PROBLEM
The expected output is exactly the lines below, starting at the line with "Context (quiet_locked : forall" and ending at the line with "Proof. by destruct h. Qed.", both included; no other line belongs in it.

DATA FOR THIS EXERCISE

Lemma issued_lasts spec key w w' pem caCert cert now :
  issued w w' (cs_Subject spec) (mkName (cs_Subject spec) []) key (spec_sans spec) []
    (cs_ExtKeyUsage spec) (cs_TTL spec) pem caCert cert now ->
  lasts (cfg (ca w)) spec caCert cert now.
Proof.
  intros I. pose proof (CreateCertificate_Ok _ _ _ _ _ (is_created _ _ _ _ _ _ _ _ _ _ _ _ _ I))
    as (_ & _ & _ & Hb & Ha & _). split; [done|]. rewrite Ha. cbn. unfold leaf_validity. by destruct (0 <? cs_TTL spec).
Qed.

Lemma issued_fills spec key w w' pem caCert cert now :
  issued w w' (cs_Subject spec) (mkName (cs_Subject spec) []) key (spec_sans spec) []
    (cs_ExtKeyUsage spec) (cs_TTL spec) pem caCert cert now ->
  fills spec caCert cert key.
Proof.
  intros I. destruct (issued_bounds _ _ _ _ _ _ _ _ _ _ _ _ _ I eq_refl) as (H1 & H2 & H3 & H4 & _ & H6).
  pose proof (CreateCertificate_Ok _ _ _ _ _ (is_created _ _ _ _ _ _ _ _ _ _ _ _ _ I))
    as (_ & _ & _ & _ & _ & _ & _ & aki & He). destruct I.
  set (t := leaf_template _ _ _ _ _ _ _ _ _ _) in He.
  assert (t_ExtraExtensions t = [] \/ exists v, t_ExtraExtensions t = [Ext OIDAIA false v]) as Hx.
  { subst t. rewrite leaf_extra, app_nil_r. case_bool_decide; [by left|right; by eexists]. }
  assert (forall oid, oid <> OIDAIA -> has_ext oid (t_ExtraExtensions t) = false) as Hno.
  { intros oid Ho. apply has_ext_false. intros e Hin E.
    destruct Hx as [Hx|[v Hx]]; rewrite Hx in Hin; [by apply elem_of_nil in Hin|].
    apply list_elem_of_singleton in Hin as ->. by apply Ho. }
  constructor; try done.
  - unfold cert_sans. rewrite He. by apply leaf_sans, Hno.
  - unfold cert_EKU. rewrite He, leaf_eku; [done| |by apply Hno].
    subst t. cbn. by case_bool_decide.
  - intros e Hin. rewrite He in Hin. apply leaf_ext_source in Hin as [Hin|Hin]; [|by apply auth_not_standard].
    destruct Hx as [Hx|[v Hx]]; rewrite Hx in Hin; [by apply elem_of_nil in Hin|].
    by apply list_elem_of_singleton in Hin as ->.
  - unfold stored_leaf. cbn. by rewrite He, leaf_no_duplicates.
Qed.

---

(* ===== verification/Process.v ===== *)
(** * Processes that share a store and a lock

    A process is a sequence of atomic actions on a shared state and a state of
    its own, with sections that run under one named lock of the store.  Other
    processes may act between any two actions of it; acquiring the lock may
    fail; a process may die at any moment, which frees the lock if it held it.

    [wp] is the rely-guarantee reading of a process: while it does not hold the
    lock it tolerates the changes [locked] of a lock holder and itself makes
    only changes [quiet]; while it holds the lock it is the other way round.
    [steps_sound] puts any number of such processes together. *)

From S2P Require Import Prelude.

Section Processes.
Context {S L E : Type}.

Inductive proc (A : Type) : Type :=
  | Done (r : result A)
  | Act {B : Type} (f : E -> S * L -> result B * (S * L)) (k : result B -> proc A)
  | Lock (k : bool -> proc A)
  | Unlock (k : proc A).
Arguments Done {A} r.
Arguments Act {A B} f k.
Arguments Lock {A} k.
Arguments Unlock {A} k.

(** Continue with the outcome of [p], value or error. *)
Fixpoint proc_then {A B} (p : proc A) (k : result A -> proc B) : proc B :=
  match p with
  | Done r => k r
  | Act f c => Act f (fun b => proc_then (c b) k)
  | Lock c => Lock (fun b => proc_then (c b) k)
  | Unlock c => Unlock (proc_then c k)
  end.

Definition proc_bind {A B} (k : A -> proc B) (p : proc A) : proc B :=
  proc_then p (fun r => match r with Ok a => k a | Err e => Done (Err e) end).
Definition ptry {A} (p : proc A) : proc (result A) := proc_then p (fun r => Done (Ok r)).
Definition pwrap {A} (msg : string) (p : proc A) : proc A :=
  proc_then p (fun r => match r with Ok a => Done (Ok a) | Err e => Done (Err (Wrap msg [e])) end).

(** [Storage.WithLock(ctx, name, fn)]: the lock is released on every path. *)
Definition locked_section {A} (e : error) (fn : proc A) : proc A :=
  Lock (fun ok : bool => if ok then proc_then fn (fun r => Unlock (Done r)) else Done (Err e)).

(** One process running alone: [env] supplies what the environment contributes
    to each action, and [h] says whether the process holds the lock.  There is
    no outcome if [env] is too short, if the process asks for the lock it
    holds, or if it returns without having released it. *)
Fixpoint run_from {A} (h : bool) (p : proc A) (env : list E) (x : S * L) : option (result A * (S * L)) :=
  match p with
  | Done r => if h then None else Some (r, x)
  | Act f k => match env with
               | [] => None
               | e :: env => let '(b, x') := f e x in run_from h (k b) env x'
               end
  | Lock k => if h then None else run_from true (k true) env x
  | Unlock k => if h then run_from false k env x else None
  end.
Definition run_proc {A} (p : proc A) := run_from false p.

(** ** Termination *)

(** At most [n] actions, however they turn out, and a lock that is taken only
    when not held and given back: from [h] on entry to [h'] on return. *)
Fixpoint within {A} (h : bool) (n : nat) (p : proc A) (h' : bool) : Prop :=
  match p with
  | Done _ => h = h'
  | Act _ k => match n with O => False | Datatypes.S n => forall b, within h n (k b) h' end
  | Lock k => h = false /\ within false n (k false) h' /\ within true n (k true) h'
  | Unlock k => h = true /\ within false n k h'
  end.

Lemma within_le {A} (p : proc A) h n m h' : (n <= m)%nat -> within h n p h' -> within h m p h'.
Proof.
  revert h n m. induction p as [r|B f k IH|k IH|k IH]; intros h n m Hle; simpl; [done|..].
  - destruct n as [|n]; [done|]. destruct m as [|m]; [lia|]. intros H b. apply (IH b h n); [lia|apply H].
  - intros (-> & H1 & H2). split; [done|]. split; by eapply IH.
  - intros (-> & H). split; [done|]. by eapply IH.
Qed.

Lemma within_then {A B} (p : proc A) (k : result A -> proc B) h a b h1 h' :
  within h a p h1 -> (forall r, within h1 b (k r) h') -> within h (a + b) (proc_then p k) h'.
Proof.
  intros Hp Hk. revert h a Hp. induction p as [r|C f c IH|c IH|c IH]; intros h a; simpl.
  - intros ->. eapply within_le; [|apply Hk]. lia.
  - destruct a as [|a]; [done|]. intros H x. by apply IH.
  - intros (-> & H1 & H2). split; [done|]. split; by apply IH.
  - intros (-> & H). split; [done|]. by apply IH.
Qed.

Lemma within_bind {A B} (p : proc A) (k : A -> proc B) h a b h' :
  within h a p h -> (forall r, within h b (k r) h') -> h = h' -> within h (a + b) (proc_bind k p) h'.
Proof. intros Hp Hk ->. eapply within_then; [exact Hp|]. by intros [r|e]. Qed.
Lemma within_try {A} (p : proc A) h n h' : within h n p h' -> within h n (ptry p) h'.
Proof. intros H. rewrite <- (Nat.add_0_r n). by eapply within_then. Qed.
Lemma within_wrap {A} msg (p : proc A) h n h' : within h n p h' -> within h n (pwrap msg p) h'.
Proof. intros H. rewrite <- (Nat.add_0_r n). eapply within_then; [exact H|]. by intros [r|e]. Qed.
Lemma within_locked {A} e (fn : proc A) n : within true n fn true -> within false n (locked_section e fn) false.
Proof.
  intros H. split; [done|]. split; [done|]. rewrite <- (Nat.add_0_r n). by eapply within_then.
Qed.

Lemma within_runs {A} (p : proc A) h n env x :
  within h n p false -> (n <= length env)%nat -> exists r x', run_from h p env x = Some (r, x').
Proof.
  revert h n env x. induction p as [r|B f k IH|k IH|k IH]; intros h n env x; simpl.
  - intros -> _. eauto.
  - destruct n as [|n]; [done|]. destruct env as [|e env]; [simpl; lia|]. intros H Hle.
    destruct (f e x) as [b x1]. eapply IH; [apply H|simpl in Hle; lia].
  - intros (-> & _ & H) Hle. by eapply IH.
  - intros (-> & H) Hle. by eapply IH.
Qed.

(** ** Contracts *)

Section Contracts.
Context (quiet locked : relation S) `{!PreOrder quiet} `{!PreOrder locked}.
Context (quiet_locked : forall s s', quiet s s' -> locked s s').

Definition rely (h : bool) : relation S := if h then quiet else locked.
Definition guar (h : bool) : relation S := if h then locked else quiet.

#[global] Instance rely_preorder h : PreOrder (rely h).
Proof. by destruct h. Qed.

WRITTEN ANSWER
Context (quiet_locked : forall s s', quiet s s' -> locked s s').

Definition rely (h : bool) : relation S := if h then quiet else locked.
Definition guar (h : bool) : relation S := if h then locked else quiet.

#[global] Instance rely_preorder h : PreOrder (rely h).
Proof. by destruct h. Qed.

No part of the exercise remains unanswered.